(** *** The record loop shared by [rewriteMacAddress] and
    [rewriteCgroupPaths]

    [rewriteRecords] is the body of the [for] loop: [r] is what is left
    of the source file, the first component of the result is what has
    been written to the destination.  Every iteration consumes four
    bytes or stops, so [length r] iterations are enough. *)
Fixpoint rewriteRecords (E : Env) (patch : list byte → Result (list byte))
    (fuel : nat) (r : list byte) : list byte * Run (option error) :=
  match binary_Read_uint32 (bigEndian E) r with
  | Err EOF => ([], Done None)
  | Err e => ([], Done (Some e))
  | Ok (size, r1) =>
      match io_ReadFull (Z.to_nat size) r1 with
      | Err e => ([], Done (Some e))
      | Ok (buf, r2) =>
          match patch buf with
          | Err e => ([], Done (Some e))
          | Ok data =>
              let rec := uint32_encode (bigEndian E) (Z.of_nat (length data) mod 2 ^ 32) ++ data in
              match fuel with
              | O => (rec, Timeout)
              | S fuel' =>
                  let (out, res) := rewriteRecords E patch fuel' r2 in
                  (rec ++ out, res)
              end
          end
      end
  end.

(** Open the source, remove and create the destination, copy the magic
    header ([io.CopyN(destFp, srcFp, 4)]), then run the record loop. *)
Definition rewriteFile (E : Env) (patch : list byte → Result (list byte))
    (srcPath destPath name : string) (fs : os.FS) : os.FS * Run (option error) :=
  match os.ReadFile srcPath name fs with
  | Err e => (fs, Done (Some e))
  | Ok src =>
      let fs1 := (os.Remove destPath name fs).1 in
      match os.writable destPath name fs1 with
      | Some e => (fs1, Done (Some e))
      | None =>
          let put out := os.with_files fs1 (<[(destPath, name) := out]> (os.files fs1)) in
          if (length src <? 4)%nat then (put src, Done (Some EOF))
          else
            let (out, res) := rewriteRecords E patch (length src) (drop 4 src) in
            (put (take 4 src ++ out), res)
      end
  end.

Definition patchMac (E : Env) (mac : string) (buf : list byte) : Result (list byte) :=
  match UnmarshalNetDevice E buf with
  | Err e => Err e
  | Ok device =>
      if bool_decide (Name device = Some "eth0"%string) then
        match hex_DecodeString mac with
        | Err e => Err e
        | Ok macHex => MarshalNetDevice E (mkNetDeviceEntry (Name device) macHex (netOther device))
        end
      else MarshalNetDevice E device
  end.

Definition rewriteMacAddress (E : Env) (srcPath destPath mac : string) (fs : os.FS)
    : os.FS * Run (option error) :=
  rewriteFile E (patchMac E mac) srcPath destPath "netdev-8.img" fs.

(** *** [rewriteBytes] *)
Fixpoint rewriteBytes (E : Env) (fuel : nat) (data from to : list byte) (replaced : Z)
    : Run (list byte * Z) :=
  match bytes_Index data from with
  | None => Done (data, replaced)
  | Some pos =>
      if (pos + length to <=? length data + slack E)%nat then
        match fuel with
        | O => Timeout
        | S fuel' => rewriteBytes E fuel' (copy_at data pos to) from to (replaced + 1)
        end
      else Panic
  end.

Definition replaceWrite (dir name : string) (data : list byte) (fs : os.FS)
    : os.FS * option error :=
  os.WriteFile dir name data (os.Remove dir name fs).1.

(** *** The regular expression of [rewriteIPAddress]

    [    inet ((?:[0-9]{0,3}\.){3}[0-9]{0,3})/[0-9]+ scope global eth0].
    Every repetition of digits is followed by a character that is not a
    digit, so at a given start the only way to match is to take the
    whole run of digits: no backtracking is needed. *)

Fixpoint take_digits (max : nat) (s : string) : string * string :=
  match max, s with
  | S m, String c s' =>
      if is_digit c then let (d, r) := take_digits m s' in (String c d, r)
      else (EmptyString, s)
  | _, _ => (EmptyString, s)
  end.

Fixpoint skip_digits (s : string) : string :=
  match s with
  | String c s' => if is_digit c then skip_digits s' else s
  | EmptyString => s
  end.

Definition strip_prefix (p s : string) : option string :=
  if String.prefix p s then Some (string_drop (String.length p) s) else None.

(** [[0-9]{0,3}] followed by the character [sep]. *)
Definition digits_then (sep : ascii) (s : string) : option (string * string) :=
  let (d, r) := take_digits 3 s in
  match r with
  | String c r' => if Ascii.eqb c sep then Some (d, r') else None
  | EmptyString => None
  end.

(** A match starting at the head of [s]: the text of group 1. *)
Definition match_inet (s : string) : option string :=
  s0 ← strip_prefix "    inet " s;
  '(p1, s1) ← digits_then "." s0;
  '(p2, s2) ← digits_then "." s1;
  '(p3, s3) ← digits_then "." s2;
  '(p4, s4) ← digits_then "/" s3;
  match s4 with
  | String c _ =>
      if is_digit c && String.prefix " scope global eth0" (skip_digits s4)
      then Some (p1 +:+ "." +:+ p2 +:+ "." +:+ p3 +:+ "." +:+ p4)
      else None
  | EmptyString => None
  end.

(** [FindSubmatch(dump)[1]], the leftmost match; [None] is [nil]. *)
Fixpoint FindSubmatch (dump : string) : option string :=
  match match_inet dump with
  | Some g => Some g
  | None =>
      match dump with
      | EmptyString => None
      | String _ d => FindSubmatch d
      end
  end.

(** *** [rewriteIPAddress] *)
Definition rewriteIPAddress (E : Env) (fuel : nat) (srcPath destPath ip : string)
    (fs : os.FS) : os.FS * Run (option error) :=
  match os.ReadFile srcPath "ifaddr-8.img" fs with
  | Err e => (fs, Done (Some e))
  | Ok data =>
  match ipAddrShowdump E data with
  | Err e => (fs, Done (Some e))
  | Ok dump =>
  match FindSubmatch (string_of_bytes dump) with
  | None => (fs, Done (Some (Errorf "can't find old inet address")))
  | Some found1 =>
  let oldAddress := To4 (net_ParseIP (parseIPv6 E) found1) in
  match net_ParseIP (parseIPv6 E) ip with
  | [] => (fs, Done (Some (Errorf ("can't parse " +:+ ip +:+ " as an IPv4 Address"))))
  | parsed =>
  let newAddress := To4 parsed in
  match rewriteBytes E fuel data oldAddress newAddress 0 with
  | Timeout => (fs, Timeout)
  | Panic => (fs, Panic)
  | Done (data', replaced) =>
  if replaced <? 1
  then (fs, Done (Some (Errorf "can't find old address pos in ip addr dump")))
  else
  match replaceWrite destPath "ifaddr-8.img" data' fs with
  | (fs1, Some e) => (fs1, Done (Some e))
  | (fs1, None) =>
  match os.ReadFile srcPath "route-8.img" fs1 with
  | Err e => (fs1, Done (Some e))
  | Ok routeData =>
  match rewriteBytes E fuel routeData oldAddress newAddress 0 with
  | Timeout => (fs1, Timeout)
  | Panic => (fs1, Panic)
  | Done (routeData', replaced') =>
  if replaced' <? 1
  then (fs1, Done (Some (Errorf "can't find old address pos in ip route dump")))
  else
    let (fs2, err) := replaceWrite destPath "route-8.img" routeData' fs1 in
    (fs2, Done err)
  end end end end end end end end.

(** *** [rewriteCgroupPaths] *)
Fixpoint rewriteCgroupDirEntry (dir : CgroupDirEntry) (fromPattern toPattern : string)
    : CgroupDirEntry :=
  match dir with
  | mkCgroupDirEntry name children other =>
      mkCgroupDirEntry (strings_Replace name fromPattern toPattern)
        (List.map (λ child, rewriteCgroupDirEntry child fromPattern toPattern) children)
        other
  end.

Definition patchCgroup (E : Env) (fromPattern toPattern : string) (buf : list byte)
    : Result (list byte) :=
  match UnmarshalCgroup E buf with
  | Err e => Err e
  | Ok cgroupEntry =>
      let sets :=
        List.map (λ set, mkCgSetEntry (setId set)
          (List.map (λ ctl, mkCgMemberEntry (ctlName ctl)
                      (strings_Replace (Path ctl) fromPattern toPattern)) (Ctls set)))
          (Sets cgroupEntry) in
      let controllers :=
        List.map (λ controller, mkControllerEntry (Cnames controller)
          (List.map (λ dir, rewriteCgroupDirEntry dir fromPattern toPattern) (Dirs controller)))
          (Controllers cgroupEntry) in
      MarshalCgroup E (mkCgroupEntry sets controllers)
  end.

Definition rewriteCgroupPaths (E : Env) (srcPath destPath fromPattern toPattern : string)
    (fs : os.FS) : os.FS * Run (option error) :=
  rewriteFile E (patchCgroup E fromPattern toPattern) srcPath destPath "cgroup.img" fs.

(** *** [main]

    One turn of the loop over [os.Args[3:]]: [kv[1]] panics when the
    directive has a known key and no [=]. *)
Definition directive (E : Env) (fuel : nat) (srcPath destPath spec : string) (fs : os.FS)
    : os.FS * Run (option error) :=
  match strings_SplitN2 spec "=" with
  | [] => (fs, Panic)
  | key :: value =>
      if String.eqb key "ip" then
        match value with
        | v :: _ => rewriteIPAddress E fuel srcPath destPath v fs
        | [] => (fs, Panic)
        end
      else if String.eqb key "mac" then
        match value with
        | v :: _ => rewriteMacAddress E srcPath destPath v fs
        | [] => (fs, Panic)
        end
      else if String.eqb key "cgroup" then
        match value with
        | v :: _ =>
            match strings_SplitN2 v ":" with
            | old :: new :: _ => rewriteCgroupPaths E srcPath destPath old new fs
            | _ => (fs, Done (Some (Errorf "invalid cgroup= parameter")))
            end
        | [] => (fs, Panic)
        end
      else (fs, Done (Some (Errorf ("unkown key: " +:+ key))))
  end.

(** The loop of [main]: the exit status, 1 at the first failing directive. *)
Fixpoint directives (E : Env) (fuel : nat) (srcPath destPath : string) (specs : list string)
    (fs : os.FS) : os.FS * Run Z :=
  match specs with
  | [] => (fs, Done 0)
  | spec :: specs' =>
      match directive E fuel srcPath destPath spec fs with
      | (fs1, Done None) => directives E fuel srcPath destPath specs' fs1
      | (fs1, Done (Some _)) => (fs1, Done 1)
      | (fs1, Panic) => (fs1, Panic)
      | (fs1, Timeout) => (fs1, Timeout)
      end
  end.

Definition main (E : Env) (fuel : nat) (Args : list string) (fs : os.FS) : os.FS * Run Z :=
  match Args with
  | _ :: srcPath :: destPath :: specs => directives E fuel srcPath destPath specs fs
  | _ => (fs, Done 1)
  end.

End patch_criu.

(** ** Package execdriver: the checkpoint context *)
Module execdriver.

(** [Command], with the fields the checkpoint and restore drivers read.
    The three pipes are those of [ProcessConfig]: the inode of the pipe
    when the caller attached one. *)
Record Command := mkCommand {
  ID : string;
  Rootfs : string;
  ContainerPid : Z;
  StdinPipe : option Z;
  StdoutPipe : option Z;
  StderrPipe : option Z
}.

(** [Checkpoint].  [Volumes] is the Go map as the list of its entries in
    the order a [range] loop visits them. *)
Record Checkpoint := mkCheckpoint {
  Command_ : Command;
  ImagePath : string;
  Volumes : list (string * string)
}.

Record ExitStatus := mkExitStatus { ExitCode : Z; OOMKilled : bool }.

End execdriver.

(** ** Package daemon: registry, clone coordinator, job handlers *)
Module daemon.
Import golang.

Record NetworkSettings := mkNetworkSettings {
  IPAddress : string;
  IPPrefixLen : Z;
  Gateway : string;
  Bridge : string;
  MacAddress : string
}.

(** A container, without its registry of checkpoints (kept in [Daemon],
    so that a checkpoint can hold its container). *)
Record Container := mkContainer {
  Container_ID : string;
  Container_root : string;
  Container_NetworkSettings : NetworkSettings;
  Container_Volumes : list (string * string);
  Container_command : execdriver.Command
}.

Record ContainerCheckpoint := mkContainerCheckpoint {
  ID : string;
  NetworkSettings_ : NetworkSettings;
  CreatedAt : Z;
  container : Container
}.

(** [t.Before(u)]. *)
Definition Before (t u : Z) : bool := t <? u.

Definition imagePath (cp : ContainerCheckpoint) : string :=
  os.Join (os.Join (Container_root (container cp)) "checkpoints") (ID cp).

Definition execdriverCheckpoint (cp : ContainerCheckpoint) : execdriver.Checkpoint :=
  execdriver.mkCheckpoint (Container_command (container cp)) (imagePath cp)
    (Container_Volumes (container cp)).

(** *** [clone] *)

(** The loop over [dirents]. *)
Fixpoint linkAll (imagePath newImagePath : string) (dirents : list string) (fs : os.FS)
    : os.FS * option error :=
  match dirents with
  | [] => (fs, None)
  | name :: rest =>
      if String.eqb name "restore.pid" then linkAll imagePath newImagePath rest fs
      else match os.Link imagePath name newImagePath name fs with
           | (fs1, Some e) => (fs1, Some e)
           | (fs1, None) => linkAll imagePath newImagePath rest fs1
           end
  end.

#####

Prompt: Of the entries above, repeat exactly the lines from the line with "rewriteFile E (patchMac" through the line with "Some pos =>", both of them included.

Solution below:
  rewriteFile E (patchMac E mac) srcPath destPath "netdev-8.img" fs.

(** *** [rewriteBytes] *)
Fixpoint rewriteBytes (E : Env) (fuel : nat) (data from to : list byte) (replaced : Z)
    : Run (list byte * Z) :=
  match bytes_Index data from with
  | None => Done (data, replaced)
  | Some pos =>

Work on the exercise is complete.